Os leilões rurais mantêm papel estratégico na pecuária brasileira, realizando cerca de 34 eventos por dia e movimentando aproximadamente 7 milhões de animais anualmente. Essa atividade acompanha o crescimento do rebanho nacional, que conta com cerca de 238 milhões de cabeças de bovinos no país.
O modelo de negociação é fundamental para a comercialização de animais, disseminação de genética e definição de tendências de mercado. Segundo o Sindicato Nacional dos Leiloeiros Rurais, o país realiza cerca de 12 mil leilões de gado anualmente. Em Goiás, um dos maiores produtores de carne bovina, o setor mantém forte presença tanto na pecuária de corte quanto na de elite.

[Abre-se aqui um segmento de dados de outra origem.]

(* ===== verification/NodeQueries.v ===== *)
(** * Queries to a node

    Models the answers of a node to the queries of clients and peers: Node::handle_query of
    src/ant-node/src/node.rs with respond_get_closest_peers, calculate_get_closest_peers,
    respond_merkle_candidate_quote and respond_x_closest_record_proof, and src/ant-node/src/quote.rs.
    What the node's driver answers is part of [QueryEnv], which extends the environment of put
    validation; a failed request is [None]. The texts of errors are the parameter [NodeText]. *)

From stdpp Require Import base gmap countable list.
From Stdlib Require Import ZArith Lia.
From S2P Require Import Prelude Text Protocol Storage RecordCache RecordStore MerkleTree Payments PutValidation Messages.

(** Why a node gives no quote for a batch payment. *)
Inductive CandidateFailure :=
  | FutureTimestamp (timestamp now threshold : Z)
  | ExpiredTimestamp (timestamp age max : Z)
  | NoQuotingMetrics
  | NotSigned.

(** [format!] of errors. *)
Class NodeText `{Bls} := {
  put_error_text : PutValidationError → bytes;
  local_record_error_text : bytes;
  candidate_failure_text : CandidateFailure → NetworkAddress → bytes;
}.

(** The node's keys and the answers of its driver; the time is in nanoseconds since the epoch. *)
Record QueryEnv `{Bls, Libp2pIdentity} := {
  qe_node : NodeEnv;
  qe_public_key : IdentityKey;
  qe_pub_key : bytes;
  qe_sign : bytes → option bytes;
  qe_reward_address : bytes;
  qe_version : bytes;
  qe_now : Z;
  qe_quoting_metrics : bytes → Z → Z → option (QuotingMetrics * bool);
  qe_local_addresses : option (gmap NetworkAddress ValidationType);
  qe_local_peers : option (list (bytes * list bytes));
  qe_is_peer_shunned : NetworkAddress → option bool;
}.

Section queries.
Context `{XorNameLib, Hex, Bls, Layout, Kad, RmpHeader, Libp2pIdentity, AntMerkle, HashOrder}.
Context `{!BodySerde, !NodeText, !Serde NetworkAddress, !Serde (list (NetworkAddress * list bytes))}.
Context (env : QueryEnv).

Abbreviation self_address := (NA_PeerId (env_peer_id (qe_node env))).

(** ** quote.rs *)

(** The content a quote for an address is about; [XorName::default] for peers and record keys. *)
Definition quote_content (address : NetworkAddress) : bytes :=
  match address with
  | NA_ChunkAddress a => chunk_address_xorname a
  | NA_GraphEntryAddress a => graph_address_xorname a
  | NA_ScratchpadAddress a => scratchpad_address_xorname a
  | NA_PointerAddress a => pointer_address_xorname a
  | NA_PeerId _ | NA_RecordKey _ => repeat 0 32
  end.

Definition create_quote_for_storecost (address : NetworkAddress) (quoting_metrics : QuotingMetrics) (payment_address : bytes)
    : result PaymentQuote MessageError :=
  let content := quote_content address in
  let timestamp := qe_now env in
  match qe_sign env (bytes_for_signing content timestamp quoting_metrics payment_address) with
  | None => Err ME_QuoteGenerationFailed
  | Some signature =>
    Ok {| pq_content := content; pq_timestamp := timestamp; pq_quoting_metrics := quoting_metrics;
          pq_rewards_address := payment_address; pq_pub_key := qe_pub_key env; pq_signature := signature |}
  end.

Inductive QuoteError := InvalidQuoteContent | InvalidQuoteSignature.

(** [network.verify] uses the node's own key. *)
Definition verify_quote_for_storecost (quote : PaymentQuote) (address : NetworkAddress) : result unit QuoteError :=
  if bool_decide (quote_content address ≠ pq_content quote) then Err InvalidQuoteContent
  else if negb (identity_verify (qe_public_key env) (bytes_for_sig quote) (pq_signature quote)) then Err InvalidQuoteSignature
  else Ok tt.

(** A quote that the node has the duty to check against earlier ones of that peer. *)
Definition quote_for_nodes_duty (self_quote : PaymentQuote) (pq : bytes * PaymentQuote) : bool :=
  let '(peer_id, quote) := pq in
  let time_gap := from_secs 10 in
  let is_around_same_time :=
    if pq_timestamp self_quote <? pq_timestamp quote then pq_timestamp quote <? pq_timestamp self_quote + time_gap
    else pq_timestamp self_quote <? pq_timestamp quote + time_gap in
  bool_decide (pq_content quote = pq_content self_quote) && bool_decide (peer_id ≠ env_peer_id (qe_node env)) &&
  is_around_same_time && check_is_signed_by_claimed_peer quote peer_id.

(** What [quotes_verification] passes down to the driver. *)
Definition quotes_verification (quotes : list (bytes * PaymentQuote)) : option (list (bytes * PaymentQuote)) :=
  match list_find (λ pq, pq.1 = env_peer_id (qe_node env)) quotes with
  | Some (_, (_, self_quote)) =>
    let target_address := NA_ChunkAddress (mkChunkAddress (pq_content self_quote)) in
    if is_ok (verify_quote_for_storecost self_quote target_address)
    then Some (filter (λ pq, quote_for_nodes_duty self_quote pq = true) quotes)
    else None
  | None => None
  end.

(** ** Closest peers *)

Definition calculate_get_closest_peers (peer_addrs : list (bytes * list bytes)) (target : NetworkAddress)
    (num_of_peers : option nat) (range : option bytes) : list (NetworkAddress * list bytes) :=
  match num_of_peers, range with
  | _, Some value =>
    let d := from_be_bytes value in
    omap (λ '(peer_id, multi_addrs),
            let addr := NA_PeerId peer_id in if distance target addr <=? d then Some (addr, multi_addrs) else None) peer_addrs
  | Some num_of_peers, None =>
    let result := (λ '(peer_id, multi_addrs), (NA_PeerId peer_id, multi_addrs)) <$> peer_addrs in
    take num_of_peers (sort_by_key (λ x, distance target x.1) result)
  | None, None => []
  end.

Definition respond_get_closest_peers (target : NetworkAddress) (num_of_peers : option nat) (range : option bytes)
    (sign_result : bool) : QueryResponse :=
  let peers := match qe_local_peers env with
               | Some local_peers => calculate_get_closest_peers local_peers target num_of_peers range
               | None => []
               end in
  let signature := if sign_result then qe_sign env (default [] (rmp_to_vec target) ++ default [] (rmp_to_vec peers)) else None in
  R_GetClosestPeers target peers signature.

(** ** Quotes for batch payments *)

Definition TIMESTAMP_TOLERANCE : Z := 24 * 60 * 60.

(** The [u64] sums of seconds do not overflow: the clock is far below the bound. *)
Definition respond_merkle_candidate_quote (key : NetworkAddress) (data_type data_size merkle_payment_timestamp : Z)
    (payment_address : bytes) : QueryResponse :=
  let now := Z.max 0 (as_secs (qe_now env)) in
  let failed f := R_GetMerkleCandidateQuote (Err (ME_GetMerkleCandidateQuoteFailed (candidate_failure_text f key))) in
  let future_threshold := now + TIMESTAMP_TOLERANCE in
  if future_threshold <? merkle_payment_timestamp then failed (FutureTimestamp merkle_payment_timestamp now future_threshold)
  else
    let expiration_threshold := MERKLE_PAYMENT_EXPIRATION + TIMESTAMP_TOLERANCE in
    let age := Z.max 0 (now - merkle_payment_timestamp) in
    if expiration_threshold <? age then failed (ExpiredTimestamp merkle_payment_timestamp age expiration_threshold)
    else
      match qe_quoting_metrics env (to_record_key key) data_type data_size with
      | None => failed NoQuotingMetrics
      | Some (quoting_metrics, _) =>
        match qe_sign env (candidate_bytes_to_sign quoting_metrics payment_address merkle_payment_timestamp) with
        | None => R_GetMerkleCandidateQuote (Err (ME_FailedToSignMerkleCandidate (candidate_failure_text NotSigned key)))
        | Some signature =>
          R_GetMerkleCandidateQuote
            (Ok {| mc_pub_key := qe_pub_key env; mc_quoting_metrics := quoting_metrics; mc_reward_address := payment_address;
                   mc_merkle_payment_timestamp := merkle_payment_timestamp; mc_signature := signature |})
        end
      end.

(** ** Proofs of stored records *)

(** The addresses a proof may be about: of chunks only, or of all records. *)
Definition proof_candidates (all_local_records : gmap NetworkAddress ValidationType) (chunk_only : bool) : list NetworkAddress :=
  if chunk_only then omap (λ x : NetworkAddress * ValidationType, if decide (x.2 = VT_Chunk) then Some x.1 else None) (hm_iter all_local_records)
  else (hm_iter all_local_records).*1.

Definition respond_x_closest_record_proof (key : NetworkAddress) (nonce : Z) (difficulty : nat) (chunk_only : bool) : StorageProofs :=
  if (difficulty =? 1)%nat then
    [(key, match env_get_local_record (qe_node env) (to_record_key key) with
           | Some (Some record) => Ok (chunk_proof_new (rec_value record) nonce)
           | _ => Err (ME_ChunkDoesNotExist key)
           end)]
  else
    match qe_local_addresses env with
    | Some all_local_records =>
      let all_chunk_addrs := sort_by_key (distance key) (proof_candidates all_local_records chunk_only) in
      let workload_factor := Nat.min difficulty CLOSE_GROUP_SIZE in
      omap (λ addr, match env_get_local_record (qe_node env) (to_record_key addr) with
                    | Some (Some record) => Some (addr, Ok (chunk_proof_new (rec_value record) nonce))
                    | _ => None
                    end) (take workload_factor all_chunk_addrs)
    | None => []
    end.

(** ** handle_query *)

(** The errors of a put that a client is told apart; the others are a text. *)
Definition put_answer (r : result unit PutValidationError) : result unit MessageError :=
  match r with
  | Ok tt => Ok tt
  | Err (OutdatedRecordCounter counter expected) => Err (ME_OutdatedRecordCounter counter expected)
  | Err (TopologyVerificationFailed target_address valid_count total_paid closest_count node_peers paid_peers) =>
    Err (ME_TopologyVerificationFailed target_address valid_count total_paid closest_count node_peers paid_peers)
  | Err err => Err (ME_PutRecordFailed (put_error_text err))
  end.

(** The commands a query causes and its answer. *)
Definition handle_query (query : Query) : list NodeEffect * QueryResponse :=
  match query with
  | Q_GetStoreQuote key data_type data_size nonce difficulty =>
    let record_key := to_record_key key in
    let storage_proofs := match nonce with Some nonce => respond_x_closest_record_proof key nonce difficulty false | None => [] end in
    let quote :=
      match qe_quoting_metrics env record_key data_type data_size with
      | Some (quoting_metrics, is_already_stored) =>
        if is_already_stored : bool then Err (ME_RecordExists record_key)
        else create_quote_for_storecost key quoting_metrics (qe_reward_address env)
      | None => Err ME_GetStoreQuoteFailed
      end in
    ([], R_GetStoreQuote quote self_address storage_proofs)
  | Q_GetReplicatedRecord _ key =>
    ([], R_GetReplicatedRecord
           match env_get_local_record (qe_node env) (to_record_key key) with
           | Some (Some record) => Ok (self_address, rec_value record)
           | Some None => Err (ME_ReplicatedRecordNotFound self_address key)
           | None => Err (ME_PutRecordFailed local_record_error_text)
           end)
  | Q_GetChunkExistenceProof key nonce difficulty =>
    ([], R_GetChunkExistenceProof (respond_x_closest_record_proof key nonce difficulty true))
  | Q_CheckNodeInProblem target_address =>
    ([], R_CheckNodeInProblem self_address target_address (default false (qe_is_peer_shunned env target_address)))
  | Q_GetClosestPeers key num_of_peers range sign_result => ([], respond_get_closest_peers key num_of_peers range sign_result)
  | Q_GetVersion _ => ([], R_GetVersion self_address (qe_version env))
  | Q_PutRecord holder serialized_record address =>
    let record := local_record (to_record_key address) serialized_record in
    let '(effects, r) := validate_and_store_record (qe_node env) record in
    (effects, R_PutRecord (put_answer r) holder address)
  | Q_GetMerkleCandidateQuote key data_type data_size merkle_payment_timestamp =>
    ([], respond_merkle_candidate_quote key data_type data_size merkle_payment_timestamp (qe_reward_address env))
  end.
End queries.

Para o diretor-presidente da 3M Leilões, os leilões evoluíram para além da simples venda de animais. Ele afirmou que o evento se tornou um ambiente onde o produtor acompanha o mercado, avalia a qualidade genética e toma decisões importantes para o negócio. Os preços praticados servem como referência para toda a cadeia produtiva.
A profissionalização do setor elevou o nível dos remates. Animais com avaliações genéticas e histórico produtivo ganham espaço, dando mais segurança ao comprador. Além disso, os eventos movimentam setores regionais como transporte, nutrição animal e serviços especializados.
O diretor-presidente comentou que a credibilidade do modelo permite que o produtor negocie de forma transparente. Ele avalia que a tendência é o fortalecimento dos remates especializados, pois o mercado busca cada vez mais eficiência e produtividade.